6.2 problem 2

Internal problem ID [6213]

Book: Elementary differential equations. Rainville, Bedient, Bedient. Prentice Hall. NJ. 8th edition. 1997.
Section: CHAPTER 18. Power series solutions. 18.8 Indicial Equation with Difference of Roots a Positive Integer: Nonlogarithmic Case. Exercises page 380
Problem number: 2.
ODE order: 2.
ODE degree: 1.

CAS Maple gives this as type [[_2nd_order, _with_linear_symmetries]]

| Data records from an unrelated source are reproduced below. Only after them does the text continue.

(* ===== verification/Identity.v ===== *)
(** * Band identity resolution and extraction

    [unpack_bands_from_fit] of [src/arpes/analysis/band_analysis.py].
    The function walks over a grid of fit results.  At each cell it looks
    among the cells already labelled for the one whose coordinate has the
    smallest dot product with the current coordinate, builds the matrix of
    Euclidean distances between the weighted parameter vectors of the
    current components and those of the reference, searches all
    permutations of the band indices for the first one of minimum trace,
    and records the prefixes of the reference in that order.  At the end
    it reads, for every band index and every cell, the parameters under
    the recorded prefix.

    The state of the loop is the record [State]; one iteration is
    [unpack_step]; the whole function is [unpack_bands_from_fit]. *)

From stdpp Require Import prelude strings.
From Stdlib Require Import Permutation QArith Lqa.
From S2P Require Import Prelude PyDict Itertools Arrays Params.

Close Scope Q_scope.

(** * Definitions *)

Section Defs.
Context {F : Type} {Fops : ScalarOps F}.

(** [scipy.spatial.distance.euclidean]. *)
Definition euclidean (u v : list F) : F :=
  s_sqrt (s_sum (zip_with (fun a b => ((a - b) * (a - b))%sc) u v)).
Lemma bootstrap_counts_total_witness :
  exists mean std s',
    let nm := default (default "" (Some "up")) (da_name ex_line) in
    bootstrap_counts ex_line 2 (Some "up") [1; 3; 5; 7; 11]%Z
    = Ok ({| ds_vars := [(nm, mean); (nm +:+ "_std", std)];
             ds_attrs := da_attrs ex_line |}, s')
    /\ Forall (fun v => g_dims (da_grid v) = g_dims (da_grid ex_line)
                        /\ g_coords (da_grid v) = g_coords (da_grid ex_line)
                        /\ length (g_cells (da_grid v))
                           = length (g_cells (da_grid ex_line)))
              [mean; std].
Proof.
  apply bootstrap_counts_total; [right; by eexists | lia | reflexivity].
Defined.

(** Two samples, [1; 3] and [5; 7]: the means are 3 and 5 and the
    standard deviations 2 and 2. *)
Example bootstrap_counts_two_samples :
  pybind (bootstrap_counts ex_line 2 (Some "up") [1; 3; 5; 7; 11]%Z)
         (fun r => Ok (map (fun kv => (fst kv,
                                       map Qred (g_cells (da_grid (snd kv)))))
                           (ds_vars (fst r)), snd r))
  = Ok ([("up", [3; 5]%Q); ("up_std", [2; 2]%Q)], [11%Z]).
Proof. by vm_compute. Qed.

Lemma propagate_errors_sampled_witness :
  let args := [Dist (Normal 10%Q (Some 2%Q)); Plain 1%Q] in
  length ([13; 9]%Q ++ replicate 998 11%Q) = 1000
  /\ (existsb is_distribution args
      || existsb (fun kv : string * argument Q Q => is_distribution (snd kv)) [])
     = true.
Proof.
  refine (propagate_errors_sampled id ex_sum _ [] _ [1; -1]%Z [] _).
  vm_compute. reflexivity.
Defined.

(** The first samples are 12 and 8, to which the function adds 1; the
    tape is then used up and the other samples are the centre. *)
Example propagate_errors_first_samples :
  pybind (propagate_errors id ex_sum
            [Dist (Normal 10%Q (Some 2%Q)); Plain 1%Q] [] [1; -1]%Z)
         (fun r => match fst r with
                   | Sampled rs => Ok (take 3 rs)
                   | Single _ => Raise TypeError
                   end)
  = Ok [13; 9; 11]%Q.
Proof. by vm_compute. Qed.

Lemma bootstrap_nothing_to_resample_witness :
  bootstrap ex_total (Some [0%Z]) (Some "jackknife")
            [VData (DArray ex_counts)] 3 1%Q [] [5; -3]%Z
  = Ok (Runs (replicate (Z.to_nat 3) 66%Q), [5; -3]%Z).
Proof.
  exact (bootstrap_nothing_to_resample ex_total (Some [0%Z]) (Some "jackknife")
           [VData (DArray ex_counts)] 3 1%Q [] 66%Q [5; -3]%Z
           eq_refl eq_refl eq_refl eq_refl).
Defined.

Lemma bootstrap_cycle_raises_witness :
  bootstrap ex_total None (Some "cycle") [VData (DArray ex_counts)] 2 1%Q []
            [1; 0]%Z
  = Raise TypeError.
Proof.
  apply (bootstrap_cycle_raises ex_total None _ 2 1%Q [] 0 [] ex_counts);
    [reflexivity | reflexivity | lia].
Defined.

Lemma bootstrap_unknown_method_witness :
  bootstrap ex_total None (Some "jackknife") [VData (DArray ex_counts)] 2 1%Q
            [] [1; 0]%Z
  = Raise NameError.
Proof.
  apply (bootstrap_unknown_method ex_total None "jackknife" _ 2 1%Q [] 0 []);
    [done | reflexivity | lia].
Defined.

Lemma bootstrap_total_witness :
  exists runs s',
    bootstrap ex_total None None [VData (DArray ex_counts)] 2 1%Q []
              [1; 2; 3; 4; 5; 6; 7]%Z
    = Ok (Runs runs, s')
    /\ length runs = Z.to_nat 2.
Proof.
  apply bootstrap_total.
  - intros [| [[a | ds] | v] args] k; eexists; by split.
  - apply Forall_cons_2; [| apply Forall_nil_2]. unfold ex_counts.
    cbn [accepted accepted_array g_cells da_grid].
    repeat (apply Forall_cons_2; [reflexivity |]). apply Forall_nil_2.
  - apply Forall_nil_2.
  - apply NoDup_nil_2.
Defined.

(** The first round draws the six numbers 1 to 6 and the second the
    number 7 and zeros. *)
Example bootstrap_two_runs :
  bootstrap ex_total None None [VData (DArray ex_counts)] 2 1%Q []
            [1; 2; 3; 4; 5; 6; 7]%Z
  = Ok (Runs [21; 7]%Q, []).
Proof. by vm_compute. Qed.

Lemma bootstrap_runs_witness :
  length [21; 7]%Q = Z.to_nat 2 /\ existsb is_arraylike [21; 7]%Q = false.
Proof.
  exact (bootstrap_runs ex_total None None [VData (DArray ex_counts)] 2 1%Q []
           _ [1; 2; 3; 4; 5; 6; 7]%Z [] eq_refl).
Defined.

(** A dataset passed by keyword is not resampled, one passed by position
    is. *)
Example bootstrap_keyword_dataset :
  let ds := {| ds_vars := [("up", ex_line)]; ds_attrs := [] |} in
  resample_kwargs (V := unit) [("data", VData (DSet ds))] = []
  /\ resample_indices (V := unit) [] [VData (DSet ds)] = [0].
Proof. done. Qed.
Lemma flip_spectra_no_axis_witness :
  flip_spectra {| s_coords := [("scan_x", CScalar 0%Q)];
                  s_vars := s_vars ex_micro_scan; s_attrs := [] |}
  = Raise ValueError.
Proof.
  apply flip_spectra_no_axis.
  - by left.
  - apply Forall_cons_2; [| apply Forall_nil_2]. cbn.
    intros [H | [H | []]]; discriminate.
Defined.

Lemma flip_spectra_involutive_witness :
  flip_spectra
    {| s_coords := [("scan_x", CArray "scan_x" [0; 1; 2]%Q)];
       s_vars := [("spectrum", {| v_dims := ["scan_x"; "eV"]; v_shape := [3; 2];
                                  v_values := [5; 6; 3; 4; 1; 2]%Q;
                                  v_attrs := [] |})];
       s_attrs := [] |}
  = Ok {| s_coords := [("scan_x", CArray "scan_x" [0; 1; 2]%Q)];
          s_vars := [("spectrum", {| v_dims := ["scan_x"; "eV"];
                                     v_shape := [3; 2];
                                     v_values := [1; 2; 3; 4; 5; 6]%Q;
                                     v_attrs := [] |})];
          s_attrs := [] |}.
Proof.
  apply flip_spectra_involutive; [| by vm_compute].
  apply Forall_cons_2; [by split | constructor].
Defined.

Lemma unwind_serptentine_involutive_witness :
  unwind_serptentine
    {| s_coords := s_coords (ex_nano_scan "MotorSerpentine");
       s_vars := [("spectrum", {| v_dims := ["long_x"; "phi"]; v_shape := [3; 2];
                                  v_values := [1; 2; 4; 3; 5; 6]%Q;
                                  v_attrs := [("GRATING", AStr "G201b")] |})];
       s_attrs := s_attrs (ex_nano_scan "MotorSerpentine") |}
  = Ok (ex_nano_scan "MotorSerpentine").
Proof.
  apply unwind_serptentine_involutive; [| by vm_compute].
  apply Forall_cons_2; [by split | constructor].
Defined.

Lemma update_direction_scalar_short_witness :
  let data := ex_nano_scan "MotorScan" in
  let data' := match update_direction data "x" with
               | Ok r => r
               | Raise _ => data
               end in
  dict_get (s_coords data') "x"
  = Some (CArray "x" (map (fun l => (0 - 1000 - l)%Q) [1; 2; 3]%Q))
  /\ map (fun nv => v_dims (snd nv)) (s_vars data')
     = map (fun nv => map (rename_of [("short_" +:+ "x", "x")])
                          (v_dims (snd nv)))
           (s_vars data).
Proof.
  exact (update_direction_scalar_short (ex_nano_scan "MotorScan") "x"
           1000%Q [1; 2; 3]%Q _ eq_refl eq_refl eq_refl).
Defined.

(** The scan of the example along the coarse stage: the coordinate [x]
    has a dimension of its own and the spectrum keeps the dimension
    [long_x]. *)
Example update_hierarchical_coordinates_long_scan :
  pybind (update_hierarchical_coordinates (ex_nano_scan "MotorScan"))
         (fun data => Ok (dict_get (s_coords data) "x",
                          map (fun nv => v_dims (snd nv)) (s_vars data)))
  = Ok (Some (CArray "x" [-1001; -1002; -1003]%Q), [["long_x"; "phi"]]).
Proof. by vm_compute. Qed.

Lemma conversion_needs_coords_witness :
  Forall (fun c => is_Some (dict_get (s_coords (ex_nano_scan "MotorScan")) c))
         MICRON_COORDS.
Proof.
  refine (conversion_needs_coords true microns_to_mm MICRON_COORDS
            (ex_nano_scan "MotorScan")
            match pyfold (convert true microns_to_mm) MICRON_COORDS
                         (ex_nano_scan "MotorScan") with
            | Ok r => r
            | Raise _ => ex_nano_scan "MotorScan"
            end _).
  by vm_compute.
Defined.

(** The whole of [postprocess_final] on a serpentine scan: the positions
    in millimetres and negated, the angles in radians, [phi] halved, and
    the second row of the spectrum unwound. *)
Example postprocess_final_serpentine :
  pybind (postprocess_final (ex_nano_scan "MotorSerpentine"))
         (fun data =>
            Ok (omap (fun c => match dict_get (s_coords data) c with
                               | Some (CScalar x) => Some (c, Qred x)
                               | _ => None
                               end)
                     ["short_x"; "physical_long_x"; "y"; "theta"; "alpha"],
                option_map (coord_map Qred) (dict_get (s_coords data) "phi"),
                map (fun nv => v_values (snd nv)) (s_vars data)))
  = Ok ([("short_x", -1); ("physical_long_x", -1); ("y", -7);
         ("theta", 355 # 113); ("alpha", 355 # 226)]%Q,
        Some (CArray "phi" [2; 4]%Q),
        [[1; 2; 4; 3; 5; 6]%Q]).
Proof. by vm_compute. Qed.

End Examples.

Solve \begin {gather*} \boxed {x^{2} \left (1+2 x \right ) y^{\prime \prime }+2 x \left (1+6 x \right ) y^{\prime }-2 y=0} \end {gather*} With the expansion point for the power series method at \(x = 0\).

Solution by Maple

Time used: 0.033 (sec). Leaf size: 53

Order:=8; 
dsolve(x^2*(1+2*x)*diff(y(x),x$2)+2*x*(1+6*x)*diff(y(x),x)-2*y(x)=0,y(x),type='series',x=0);
 

\[ y \relax (x ) = c_{1} x \left (1-3 x +\frac {42}{5} x^{2}-\frac {112}{5} x^{3}+\frac {288}{5} x^{4}-144 x^{5}+352 x^{6}-\frac {4224}{5} x^{7}+\mathrm {O}\left (x^{8}\right )\right )+\frac {c_{2} \left (12-72 x +288 x^{2}-960 x^{3}+2880 x^{4}-8064 x^{5}+21504 x^{6}-55296 x^{7}+\mathrm {O}\left (x^{8}\right )\right )}{x^{2}} \]

Solution by Mathematica

Time used: 0.103 (sec). Leaf size: 76

AsymptoticDSolveValue[x^2*(1+2*x)*y''[x]+2*x*(1+6*x)*y'[x]-2*y[x]==0,y[x],{x,0,7}]
 

\[ y(x)\to c_1 \left (1792 x^4-672 x^3+240 x^2+\frac {1}{x^2}-80 x-\frac {6}{x}+24\right )+c_2 \left (352 x^7-144 x^6+\frac {288 x^5}{5}-\frac {112 x^4}{5}+\frac {42 x^3}{5}-3 x^2+x\right ) \]